Village in Dorset, England

Hinton Martell (also known as Hinton Martel) is a village and former civil parish, now in the civil parish of Hinton, in the county of Dorset in southern England. It lies within the Dorset unitary authority area of the county, three miles north of the town of Wimborne Minster. In the 2001 Census the parish had a population of 368. The civil parish was abolished on 1 April 2015 and merged with Hinton Parva to form Hinton.

==History==
Hinton Martell was once known as Hinetone, the village of the monks. It was owned at this time by Eudo Martel, a Frenchman whose surname meant hammer.

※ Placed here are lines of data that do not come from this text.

Lemma selector_index_in_range_witness :
  choices0 <> []
  (* a CLK edge with DT high steps from French, the last option, to English *)
  /\ (exists l' w',
        LanguageSelector.iteration selector0 (Py.lit "Select Lang 1:") choices0
          locals_french (world_reading [pins_clk_first; pins_clk_first; pins_clk_first])
        = (Ok (inl l'), w')
        /\ LanguageSelector.index l' = (4 + 1) mod 5)
  (* and what a selection returns is one of the choices *)
  /\ (exists selected w',
        LanguageSelector.select_one selector0 (Py.lit "Select Lang 1:") choices0 (-1)
          (world_reading two_presses)
        = (Ok selected, w')
        /\ In selected choices0).
Proof.
  assert (Hne : choices0 <> []) by discriminate.
  destruct (selector_index_in_range selector0 (Py.lit "Select Lang 1:") choices0 Hne)
    as (Hstep & _ & Hsel).
  split; [exact Hne |]. split.
  - eassert (Hit : LanguageSelector.iteration selector0 (Py.lit "Select Lang 1:") choices0
                     locals_french
                     (world_reading [pins_clk_first; pins_clk_first; pins_clk_first])
                   = (Ok (inl _), _)) by (vm_compute; reflexivity).
    eexists _, _. split; [exact Hit |].
    refine (proj1 (Hstep locals_french pins_clk_first pins_clk_first pins_clk_first []
                     (world_reading [pins_clk_first; pins_clk_first; pins_clk_first])
                     _ _ eq_refl Hit) _ _); cbn; discriminate.
  - eassert (Hrun : LanguageSelector.select_one selector0 (Py.lit "Select Lang 1:")
                      choices0 (-1) (world_reading two_presses)
                    = (Ok _, _)) by (vm_compute; reflexivity).
    eexists _, _. split; [exact Hrun |]. exact (Hsel _ _ _ _ Hrun).
Defined.

(** ** A selection without rotation *)

Section Press.

Import LanguageSelector.

Variable s : t.
Variable prompt : str.
Variable options : list (str * str).
Variables idle pushed : Pins.
Hypothesis idle_released : _sw_pressed s (idle (sw_pin s)) = false.
Hypothesis pushed_pressed : _sw_pressed s (pushed (sw_pin s)) = true.

Lemma pushed_differs : (pushed (sw_pin s) =? idle (sw_pin s)) = false.
Proof.
  apply Z.eqb_neq. intros E. rewrite E in pushed_pressed. congruence.
Qed.

Lemma ret_bind {S A B : Type} (a : A) (k : A -> St S B) (st : S) :
  bind (ret a) k st = k a st.
Proof. reflexivity. Qed.

(** With the switch released, the two waiting loops return at once. *)
Lemma wait_release_released (fuel : nat) (rest : list Pins) (w : World) :
  gpio_in w = idle :: rest ->
  wait_release (S fuel) s w = (Ok tt, feed rest w).
Proof.
  intros Hw. cbn [wait_release].
  step (gpio_input_run (sw_pin s) idle rest w Hw).
  now rewrite idle_released.
Qed.

Lemma settle_released (fuel : nat) (start : Z) (rest : list Pins) (w : World) :
  gpio_in w = idle :: rest ->
  settle (S fuel) s start w = (Ok tt, feed rest w).
Proof.
  intros Hw. cbn [settle].
  step (gpio_input_run (sw_pin s) idle rest w Hw).
  now rewrite idle_released.
Qed.

(** An iteration that reads the idle pins only sleeps. *)
Lemma iteration_idle (l : locals) (more : list Pins) (w : World) :
  gpio_in w = idle :: idle :: idle :: more ->
  last_clk l = idle (clk_pin s) ->
  last_sw l = idle (sw_pin s) ->
  iteration s prompt options l w
  = (Ok (inl l), log [Sleep (poll_s s)] (feed more w)).
Proof.
  intros Hw Hclk Hsw. unfold iteration.
  step (gpio_input_run (clk_pin s) idle _ w Hw).
  step (gpio_input_feed (dt_pin s) idle (idle :: more) w).
  step (gpio_input_feed (sw_pin s) idle more w).
  unfold rotate. rewrite Hclk, Z.eqb_refl. cbn [negb]. rewrite ret_bind.
  rewrite Hsw, Z.eqb_refl. cbn [negb]. reflexivity.
Qed.

(** An iteration that reads the switch pushed, and pushed still after the
    debounce delay, waits for the release and returns the current option. *)
Lemma iteration_press (l : locals) (more : list Pins) (w : World) :
  gpio_in w = idle :: idle :: pushed :: pushed :: idle :: more ->
  last_clk l = idle (clk_pin s) ->
  last_sw l = idle (sw_pin s) ->
  iteration s prompt options l w
  = (Ok (inr (name l, code l)), log [Sleep (debounce_s s)] (feed more w)).
Proof.
  intros Hw Hclk Hsw. unfold iteration.
  step (gpio_input_run (clk_pin s) idle _ w Hw).
  step (gpio_input_feed (dt_pin s) idle (pushed :: pushed :: idle :: more) w).
  step (gpio_input_feed (sw_pin s) pushed (pushed :: idle :: more) w).
  unfold rotate. rewrite Hclk, Z.eqb_refl. cbn [negb]. rewrite ret_bind.
  rewrite Hsw, pushed_differs. cbn [negb].
  unfold time_sleep.
  step (emit_run (Sleep (debounce_s s)) (feed (pushed :: idle :: more) w)).
  step (gpio_input_log_feed (sw_pin s) pushed (idle :: more) [Sleep (debounce_s s)] w).
  rewrite pushed_differs. cbn [negb]. cbv zeta. rewrite pushed_pressed.
  step (readings_left_run (log [Sleep (debounce_s s)] (feed (idle :: more) w))).
  cbn [gpio_in log feed length].
  step (wait_release_released (S (length more)) more
          (log [Sleep (debounce_s s)] (feed (idle :: more) w)) eq_refl).
  reflexivity.
Qed.

(** The loop over [n] idle iterations and a press. *)
Lemma loop_press (n : nat) (more : list Pins) (fuel : nat) (l : locals) (w : World) :
  (n < fuel)%nat ->
  gpio_in w = repeat idle (3 * n) ++ [idle; idle; pushed; pushed; idle] ++ more ->
  last_clk l = idle (clk_pin s) ->
  last_sw l = idle (sw_pin s) ->
  exists w',
    loop fuel s prompt options l w = (Ok (name l, code l), w')
    /\ gpio_in w' = more
    /\ exists evs, trace w' = trace w ++ evs.
Proof.
  revert fuel w. induction n as [| n IH]; intros fuel w Hfuel Hw Hclk Hsw;
    (destruct fuel as [| fuel]; [lia |]); cbn [loop].
  - cbn in Hw. rewrite (bind_run _ _ _ _ _ (iteration_press l more w Hw Hclk Hsw)).
    eexists. split; [reflexivity |]. cbn. split; [reflexivity |]. now eexists.
  - replace (3 * S n)%nat with (3 + 3 * n)%nat in Hw by lia.
    cbn [repeat Nat.add app] in Hw.
    rewrite (bind_run _ _ _ _ _ (iteration_idle l _ w Hw Hclk Hsw)).
    destruct (IH fuel (log [Sleep (poll_s s)]
                         (feed (repeat idle (3 * n)
                                ++ [idle; idle; pushed; pushed; idle] ++ more) w)))
      as (w' & Hrun & Hg & (evs & Ht)); auto; [lia |].
    exists w'. split; [exact Hrun |]. split; [exact Hg |].
    cbn in Ht. rewrite Ht, <- app_assoc. now eexists.
Qed.

Hypothesis nonempty : options <> [].

(** [select_one], fed one press without rotation, returns the option at
    [initial_index] modulo the length, having consumed the readings of the
    press and no other. *)
Lemma select_one_press (n : nat) (initial_index : Z) (more : list Pins) (w : World) :
  gpio_in w = one_press n idle pushed ++ more ->
  exists name0 code0 w',
    select_one s prompt options initial_index w = (Ok (name0, code0), w')
    /\ Py.getitem options (initial_index mod Py.len options) = Some (name0, code0)
    /\ gpio_in w' = more
    /\ exists hw, trace w' = trace w ++ LcdWrite prompt name0 :: hw.
Proof.
  intros Hw.
  destruct (select_one_start s prompt options nonempty initial_index w)
    as (name0 & code0 & w1 & rest & _ & Hget & _ & Hrun & Hg1 & (hw & Ht1) & Hrest).
  rewrite Hrun, Hrest. clear Hrun Hrest rest.
  rewrite Hw in Hg1. unfold one_press in Hg1.
  rewrite <- !app_assoc in Hg1. cbn [repeat app] in Hg1.
  step (gpio_input_run (clk_pin s) idle _ w1 Hg1).
  match goal with |- context [feed ?r w1] => set (pins2 := r) end.
  destruct (time_time_run (feed pins2 w1)) as (t0 & w3 & Htime & Hg3 & Ht3 & _).
  step Htime.
  step (readings_left_run w3).
  assert (Hg3' : gpio_in w3
                 = idle :: idle :: repeat idle (3 * n)
                          ++ [idle; idle; pushed; pushed; idle] ++ more).
  { rewrite Hg3. reflexivity. }
  rewrite Hg3'. cbn [length].
  match goal with |- context [settle (S ?f) s t0] =>
    step (settle_released f t0 _ w3 Hg3')
  end.
  step (gpio_input_feed (sw_pin s) idle
          (repeat idle (3 * n) ++ [idle; idle; pushed; pushed; idle] ++ more) w3).
  match goal with |- context [feed ?r w3] => set (w4 := feed r w3) end.
  step (readings_left_run w4).
  match goal with |- context [loop ?f s prompt options ?l w4] =>
    destruct (loop_press n more f l w4) as (w' & Hloop & Hg & (evs & Ht))
  end; auto.
  { subst w4. cbn [gpio_in feed]. rewrite !length_app, repeat_length. cbn. lia. }
  exists name0, code0, w'. split; [exact Hloop |]. split; [exact Hget |].
  split; [exact Hg |].
  subst w4. cbn [trace feed] in Ht. rewrite Ht, Ht3. cbn [trace feed].
  rewrite Ht1, <- app_assoc. cbn. now eexists.
Qed.

End Press.

(** ** The selection lets the world evolve *)

Section SelectionRaises.

Variable allowed : exn -> Prop.
Hypothesis allow_zero_division : allowed ZeroDivisionError.
Hypothesis allow_index : allowed IndexError.

Hint Resolve tame_time_time tame_gpio_input tame_emit tame_time_sleep
  tame_get_display tame_set_display tame_readings_left tame_lcd_write
  tame_lcd_clear_scroll tame_settle tame_wait_release : tame.

Lemma tame_rotate (prompt : str) (options : list (str * str))
    (l : LanguageSelector.locals) (clk dt : Z) :
  tame the_world allowed (LanguageSelector.rotate prompt options l clk dt).
Proof. unfold LanguageSelector.rotate. tame_auto. Qed.

Lemma tame_select_one (s : LanguageSelector.t) (prompt : str)
    (options : list (str * str)) (initial_index : Z) :
  tame the_world allowed (LanguageSelector.select_one s prompt options initial_index).
Proof.
  unfold LanguageSelector.select_one. tame_auto.
  apply tame_selector_loop. intros. apply tame_rotate.
Qed.

Lemma tame_select_pair (s : LanguageSelector.t) (choices : list (str * str))
    (initial_index : Z) :
  tame the_world allowed (LanguageSelector.select_pair s choices initial_index).
Proof.
  unfold LanguageSelector.select_pair.
  apply tame_bind; [apply tame_select_one | intros [name_1 code_1]].
  apply tame_bind; [apply tame_select_one | intros [name_2 code_2]].
  apply tame_ret.
Qed.

End SelectionRaises.

Section SelectionNeverRaises.

Variable s : LanguageSelector.t.
Variable prompt : str.
Variable options : list (str * str).
Hypothesis nonempty : options <> [].

Hint Resolve tame_time_time tame_gpio_input tame_emit tame_time_sleep
  tame_get_display tame_set_display tame_readings_left tame_lcd_write
  tame_lcd_clear_scroll tame_settle tame_wait_release : tame.

Lemma rotate_never_raises (l : LanguageSelector.locals) (clk dt : Z) :
  tame the_world never (LanguageSelector.rotate prompt options l clk dt).
Proof.
  intros w. unfold the_world.
  destruct (rotate_run prompt options nonempty l clk dt w)
    as (l1 & w1 & -> & Hg & Hsame & Hedge).
  cbn. split; [| discriminate].
  destruct (Z.eq_dec clk (LanguageSelector.last_clk l)) as [E | E].
  - destruct (Hsame E) as (_ & ->). apply evolves_refl.
  - destruct (Hedge E) as (_ & _ & _ & _ & (hw & Ht)).
    eapply evolves_log; eassumption.
Qed.

(** With a non-empty list of options, [select_one] first writes the option
    at [initial_index] modulo the length under the prompt, and raises
    nothing: it returns, or it is still waiting for the press. *)
Lemma select_one_outline (initial_index : Z) (w : World) :
  let r := LanguageSelector.select_one s prompt options initial_index w in
  exists name0 code0,
    Py.getitem options (initial_index mod Py.len options) = Some (name0, code0)
    /\ In (name0, code0) options
    /\ (exists evs, trace (snd r) = trace w ++ LcdWrite prompt name0 :: evs)
    /\ (exists used, gpio_in w = used ++ gpio_in (snd r))
    /\ forall e, fst r <> Raise e.
Proof.
  destruct (select_one_start s prompt options nonempty initial_index w)
    as (name0 & code0 & w1 & rest & _ & Hget & Hin & -> & Hg1 & (hw & Ht1) & ->).
  match goal with |- context [?m w1] =>
    assert (Hrest : tame the_world never m)
  end.
  { tame_auto. apply tame_selector_loop. apply rotate_never_raises. }
  destruct (Hrest w1) as (((evs & Ht) & (used & Hg)) & Hr). unfold the_world in *.
  cbv zeta. exists name0, code0.
  split; [exact Hget |]. split; [exact Hin |]. split; [| split].
  - exists (hw ++ evs). rewrite Ht, Ht1, <- app_assoc. reflexivity.
  - exists used. rewrite <- Hg1. exact Hg.
  - intros e E. exact (Hr e E).
Qed.

Lemma select_one_never_raises (initial_index : Z) :
  tame the_world never (LanguageSelector.select_one s prompt options initial_index).
Proof.
  intros w. unfold the_world.
  destruct (select_one_outline initial_index w)
    as (name0 & code0 & _ & _ & (evs & Ht) & Hg & Hr).
  split.
  - split; [eexists; exact Ht | exact Hg].
  - intros e E. exact (Hr e E).
Qed.

End SelectionNeverRaises.



(** An initial index of -1 shows French, the last option. *)
Example select_one_from_minus_one :
  lcd_writes (trace (snd (LanguageSelector.select_one selector0
                            (Py.lit "Select Lang 1:") choices0 (-1) world0)))
  = [LcdWrite (Py.lit "Select Lang 1:") (Py.lit "French")].
Proof. vm_compute. reflexivity. Qed.

(** ** The selection of a pair *)

Lemma gpio_input_ok (pin v : Z) (w w1 : World) :
  gpio_input pin w = (Ok v, w1) ->
  exists p rest, gpio_in w = p :: rest /\ v = p pin /\ w1 = feed rest w.
Proof.
  unfold gpio_input. destruct (gpio_in w) as [| p rest] eqn:E; intros H; inversion H.
  exists p, rest. auto.
Qed.

Lemma clk_at_evolves (s : LanguageSelector.t) (c : Z) (w w' : World) :
  evolves w w' -> clk_at s c w -> clk_at s c w'.
Proof.
  intros (_ & (used & Hg)) H. unfold clk_at in *. rewrite Hg in H.
  apply Forall_app in H. tauto.
Qed.

Section NoRotation.

Import LanguageSelector.

Variable s : t.
Variable prompt : str.
Variable options : list (str * str).
Hypothesis nonempty : options <> [].
Variable c : Z.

The village has a church, thatched cottages, and a rather unusual fountain. The current fountain is a replacement for an original which was built low for sheep to drink from. In 1905 in his Highways and Byways in Dorset, Sir Frederick Treves called the original "a fountain as may be found in a suburban tea garden or in front of a gaudy Italian villa." He continues, "The fountain, of painted metal, tawdry and flimsy, represents a boy standing in one dish while he holds another on his head. No unhappy detail is spared: the ambitious pedestal, the three impossible dolphins, and the paltry squirt of water, are all here. How this cafe chantant ornament has found its way into a modest and secluded hamlet there is no evidence to show". The fountain was irreparably damaged in the severe winter of 1963. It was replaced, and was revealed in 1965 by Miss Ann Sidney of Poole, the 'Miss World' winner of that year.